(Excerpts from a dataset)
%%
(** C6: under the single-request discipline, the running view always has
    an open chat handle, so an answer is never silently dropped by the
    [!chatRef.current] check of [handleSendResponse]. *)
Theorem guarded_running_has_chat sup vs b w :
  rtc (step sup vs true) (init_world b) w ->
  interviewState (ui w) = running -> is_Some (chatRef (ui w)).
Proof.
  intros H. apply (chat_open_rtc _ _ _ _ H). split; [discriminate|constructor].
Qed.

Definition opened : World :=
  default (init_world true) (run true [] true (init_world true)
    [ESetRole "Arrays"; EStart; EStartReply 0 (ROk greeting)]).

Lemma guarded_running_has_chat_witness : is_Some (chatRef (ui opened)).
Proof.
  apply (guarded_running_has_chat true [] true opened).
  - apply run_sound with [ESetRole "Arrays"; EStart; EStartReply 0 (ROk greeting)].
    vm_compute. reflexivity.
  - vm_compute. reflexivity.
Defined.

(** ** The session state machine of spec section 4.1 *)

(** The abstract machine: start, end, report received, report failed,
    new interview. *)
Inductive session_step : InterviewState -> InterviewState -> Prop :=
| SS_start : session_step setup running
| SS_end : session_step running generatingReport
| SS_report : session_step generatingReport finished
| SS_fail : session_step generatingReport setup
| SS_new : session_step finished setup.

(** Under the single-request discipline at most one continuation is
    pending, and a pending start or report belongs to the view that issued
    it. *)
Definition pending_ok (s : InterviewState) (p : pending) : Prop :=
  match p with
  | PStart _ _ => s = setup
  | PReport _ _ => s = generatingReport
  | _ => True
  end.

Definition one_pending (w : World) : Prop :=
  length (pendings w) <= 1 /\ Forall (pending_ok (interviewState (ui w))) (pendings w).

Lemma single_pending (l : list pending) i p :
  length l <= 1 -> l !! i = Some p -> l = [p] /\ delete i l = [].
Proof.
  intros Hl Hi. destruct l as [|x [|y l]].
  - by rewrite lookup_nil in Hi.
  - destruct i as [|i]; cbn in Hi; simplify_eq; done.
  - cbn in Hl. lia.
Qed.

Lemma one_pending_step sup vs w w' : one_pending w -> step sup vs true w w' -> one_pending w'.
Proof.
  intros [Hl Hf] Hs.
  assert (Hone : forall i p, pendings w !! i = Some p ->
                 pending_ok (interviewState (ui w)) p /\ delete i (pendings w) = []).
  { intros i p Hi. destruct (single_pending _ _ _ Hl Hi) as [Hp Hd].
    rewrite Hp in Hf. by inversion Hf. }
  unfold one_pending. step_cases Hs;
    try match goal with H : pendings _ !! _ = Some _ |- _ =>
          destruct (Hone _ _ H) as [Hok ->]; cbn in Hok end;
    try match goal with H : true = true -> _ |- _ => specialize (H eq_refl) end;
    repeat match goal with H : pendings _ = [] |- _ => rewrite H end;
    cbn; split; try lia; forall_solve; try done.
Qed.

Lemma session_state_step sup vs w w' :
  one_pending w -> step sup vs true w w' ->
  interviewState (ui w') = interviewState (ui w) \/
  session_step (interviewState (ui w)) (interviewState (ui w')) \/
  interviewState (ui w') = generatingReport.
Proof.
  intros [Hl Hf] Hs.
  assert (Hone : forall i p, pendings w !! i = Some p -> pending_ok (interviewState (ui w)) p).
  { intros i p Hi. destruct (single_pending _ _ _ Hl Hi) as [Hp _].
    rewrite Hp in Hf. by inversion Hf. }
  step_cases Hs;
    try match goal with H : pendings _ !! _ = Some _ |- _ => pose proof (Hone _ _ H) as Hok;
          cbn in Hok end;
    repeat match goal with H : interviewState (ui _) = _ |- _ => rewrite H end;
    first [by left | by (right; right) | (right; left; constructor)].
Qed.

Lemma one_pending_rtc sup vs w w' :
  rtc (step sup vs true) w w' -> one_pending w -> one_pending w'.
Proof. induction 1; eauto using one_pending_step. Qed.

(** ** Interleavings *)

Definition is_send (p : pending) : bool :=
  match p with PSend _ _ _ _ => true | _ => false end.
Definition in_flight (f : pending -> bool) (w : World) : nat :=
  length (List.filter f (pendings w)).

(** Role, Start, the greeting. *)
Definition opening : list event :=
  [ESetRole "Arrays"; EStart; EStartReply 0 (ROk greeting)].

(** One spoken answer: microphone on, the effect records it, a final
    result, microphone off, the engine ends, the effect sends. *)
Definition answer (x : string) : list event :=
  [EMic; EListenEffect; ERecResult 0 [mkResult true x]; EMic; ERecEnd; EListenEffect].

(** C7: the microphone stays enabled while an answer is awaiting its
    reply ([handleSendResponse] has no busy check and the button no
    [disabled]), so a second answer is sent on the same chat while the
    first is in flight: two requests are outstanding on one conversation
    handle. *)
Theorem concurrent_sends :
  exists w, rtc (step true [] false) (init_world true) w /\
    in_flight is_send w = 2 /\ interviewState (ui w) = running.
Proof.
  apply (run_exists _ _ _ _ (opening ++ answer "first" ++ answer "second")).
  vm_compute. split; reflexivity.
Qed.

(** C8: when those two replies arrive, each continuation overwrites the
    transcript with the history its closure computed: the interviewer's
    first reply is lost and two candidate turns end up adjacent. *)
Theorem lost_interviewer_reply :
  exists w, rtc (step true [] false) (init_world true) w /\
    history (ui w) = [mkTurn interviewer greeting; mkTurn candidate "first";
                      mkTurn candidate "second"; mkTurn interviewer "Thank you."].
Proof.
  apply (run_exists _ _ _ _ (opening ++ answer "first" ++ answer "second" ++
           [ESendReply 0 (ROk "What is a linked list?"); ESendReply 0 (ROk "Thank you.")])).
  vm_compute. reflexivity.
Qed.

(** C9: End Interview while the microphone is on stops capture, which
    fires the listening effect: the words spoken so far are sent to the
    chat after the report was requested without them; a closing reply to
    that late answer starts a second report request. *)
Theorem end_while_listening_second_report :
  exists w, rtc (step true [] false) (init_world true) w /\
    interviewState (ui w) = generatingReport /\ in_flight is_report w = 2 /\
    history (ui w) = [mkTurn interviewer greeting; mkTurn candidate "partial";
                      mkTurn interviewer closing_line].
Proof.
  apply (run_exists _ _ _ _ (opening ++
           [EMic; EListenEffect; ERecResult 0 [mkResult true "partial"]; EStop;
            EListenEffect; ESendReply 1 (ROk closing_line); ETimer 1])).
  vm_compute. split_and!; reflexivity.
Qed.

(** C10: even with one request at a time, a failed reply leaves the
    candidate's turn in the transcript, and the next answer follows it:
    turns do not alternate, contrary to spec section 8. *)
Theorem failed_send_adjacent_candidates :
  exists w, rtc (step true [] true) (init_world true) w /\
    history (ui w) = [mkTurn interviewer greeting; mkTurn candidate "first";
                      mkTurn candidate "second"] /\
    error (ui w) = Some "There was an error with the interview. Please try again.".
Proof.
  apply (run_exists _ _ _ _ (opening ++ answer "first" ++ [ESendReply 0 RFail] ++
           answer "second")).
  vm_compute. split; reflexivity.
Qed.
%%
What the task asks – Copy each line of the data above that holds "pendings".

Written solution –
  length (pendings w) <= 1 /\ Forall (pending_ok (interviewState (ui w))) (pendings w).
  assert (Hone : forall i p, pendings w !! i = Some p ->
                 pending_ok (interviewState (ui w)) p /\ delete i (pendings w) = []).
    try match goal with H : pendings _ !! _ = Some _ |- _ =>
    repeat match goal with H : pendings _ = [] |- _ => rewrite H end;
  assert (Hone : forall i p, pendings w !! i = Some p -> pending_ok (interviewState (ui w)) p).
    try match goal with H : pendings _ !! _ = Some _ |- _ => pose proof (Hone _ _ H) as Hok;
  length (List.filter f (pendings w)).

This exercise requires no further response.